Getting maximum performance out of SIMD requires rolling your own code with intrinsics. It is something a compiler can't do for you at a pretty fundamental level.
Most interesting performance optimizations from vector ISAs can't be done by the compiler.
Interesting, how so? I’ve had really good success with the autovectorization in gcc and the intel c compiler. Often it’s faster than my own instrinsics, though not always. One notable example though is that it seems to struggle with reduction - when I’m updating large arrays ie `A[i] += a` the compiler struggles to use simd for this and I need to do it myself.
To clarify, there are many things SIMD is used for that look nothing like the loop parallelism or doing numerics commonly discussed. For example, heterogeneous concurrency is likely going to be beyond compilers for the foreseeable future and it is a great SIMD optimization.
A common example is executing the equivalent of a runtime SQL WHERE clause on arbitrary data structures of mixed types.

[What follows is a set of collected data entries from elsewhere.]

(** * The DOSBox mailbox bridge: guest server (MBXSRV) and host client (mbxhost)

    A shallow embedding of the two programs of the repository and the
    properties of their mailbox protocol.

    - [Chars]  : the C character and string helpers both programs rely on.
    - [Guest]  : MBXSRV.C, the DOS-side server, over a model of the shared
                 directory (a finite map from file names to the characters
                 seen through the C text stream).
    - [Host]   : host-os.cpp, the client, over a logical clock and the
                 observations the shared directory offers at each instant.
    - [Refusal]: the functions of the server that rename a file, over a
                 directory that may refuse a rename.
    - [Steady] : the wait of the client, over a clock that moves on during
                 the calls as well. *)

From Stdlib Require Import ZArith Ascii String List Lia Bool.
From Stdlib Require Import DecimalString DecimalPos.
From stdpp Require Import base option list gmap strings fin_maps.

Open Scope Z_scope.

Abbreviation text := (list ascii).

(* ===================================================================== *)
(** ** Characters and C strings *)
(* ===================================================================== *)

Module Chars.

Definition NUL : ascii := "000"%char.
Definition TAB : ascii := "009"%char.
Definition LF  : ascii := "010"%char.
Definition VT  : ascii := "011"%char.
Definition FF  : ascii := "012"%char.
Definition CR  : ascii := "013"%char.
Definition SP  : ascii := " "%char.

(** A literal of the source, as the characters it denotes. *)
Definition str (s : string) : text := list_ascii_of_string s.

Definition crlf : text := [CR; LF].

Definition code (c : ascii) : Z := Z.of_N (N_of_ascii c).

(** [isspace] in the C locale: space and the controls 9..13. *)
Definition isspace (c : ascii) : bool :=
  (code c =? 32) || ((9 <=? code c) && (code c <=? 13)).

Definition isdigit (c : ascii) : bool :=
  (48 <=? code c) && (code c <=? 57).

Definition digit_val (c : ascii) : Z := code c - 48.

(** [tolower] in the C locale. *)
Definition tolower (c : ascii) : ascii :=
  if (65 <=? code c) && (code c <=? 90)
  then ascii_of_N (Z.to_N (code c + 32))
  else c.

(** The C string held by a buffer: the characters before the first NUL. *)
Fixpoint c_str (buf : text) : text :=
  match buf with
  | [] => []
  | c :: rest => if Ascii.eqb c NUL then [] else c :: c_str rest
  end.

(** [strlen] as an [int]. *)
Definition strlen (buf : text) : Z := Z.of_nat (length (c_str buf)).

Fixpoint skip_while (p : ascii -> bool) (s : text) : text :=
  match s with
  | [] => []
  | c :: rest => if p c then skip_while p rest else s
  end.

(** Dropping from the end, as the [while (n > 0 && p(s[n-1])) s[--n] = 0]
    loops of the source do. *)
Definition chop_while (p : ascii -> bool) (s : text) : text :=
  rev (skip_while p (rev s)).

(** [trim] of MBXSRV.C: leading then trailing [isspace] characters go. *)
Definition trim (s : text) : text :=
  chop_while isspace (skip_while isspace s).

(** [stricmp]: the difference of the first pair of characters that differ
    after [tolower], [0] when there is none. *)
Fixpoint stricmp (a b : text) : Z :=
  match a, b with
  | [], [] => 0
  | [], y :: _ => 0 - code (tolower y)
  | x :: _, [] => code (tolower x)
  | x :: a', y :: b' =>
      let d := code (tolower x) - code (tolower y) in
      if d =? 0 then stricmp a' b' else d
  end.

(** [fgets(buf, cap, f)] on the unread part [s] of a stream: at most
    [cap - 1] characters, stopping after a line feed.  [fgets_aux n s]
    is the pair of the characters read and the characters left. *)
Fixpoint fgets_aux (n : nat) (s : text) : text * text :=
  match n, s with
  | O, _ => ([], s)
  | _, [] => ([], [])
  | S n', c :: rest =>
      if Ascii.eqb c LF then ([c], rest)
      else let r := fgets_aux n' rest in (c :: fst r, snd r)
  end.

Definition fgets (cap : nat) (s : text) : option (text * text) :=
  match s with
  | [] => None
  | _ => Some (fgets_aux (cap - 1) s)
  end.

(** The buffers successive [fgets] calls deliver until end of file. Every
    call consumes a character, so [length s] calls are enough. *)
Fixpoint fgets_seq (fuel : nat) (cap : nat) (s : text) : list text :=
  match fuel with
  | O => []
  | S fuel' =>
      match fgets cap s with
      | None => []
      | Some (buf, rest) => buf :: fgets_seq fuel' cap rest
      end
  end.

Definition fgets_all (cap : nat) (s : text) : list text :=
  fgets_seq (length s) cap s.

(** Decimal output of [printf]: [%d] and [%0<w>u]. *)
Definition fmt_d (z : Z) : text :=
  str (NilZero.string_of_int (Z.to_int z)).

Definition fmt_u (n : nat) : text :=
  str (NilZero.string_of_uint (Nat.to_uint n)).

Definition fmt_0u (width : nat) (n : nat) : text :=
  let d := fmt_u n in
  repeat "0"%char (width - length d) ++ d.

Clever idioms allow surprisingly complex unrelated constraint operators to be evaluated in parallel with SIMD. It would be cool if a compiler could take a large pile of fussy, branchy scalar code that evaluates ad hoc constraints on data structures and converts it to an equivalent SIMD constraint engine but that doesn't seem likely anytime soon. So we roll them by hand.
Most interesting performance optimizations from vector ISAs can't be done by the compiler.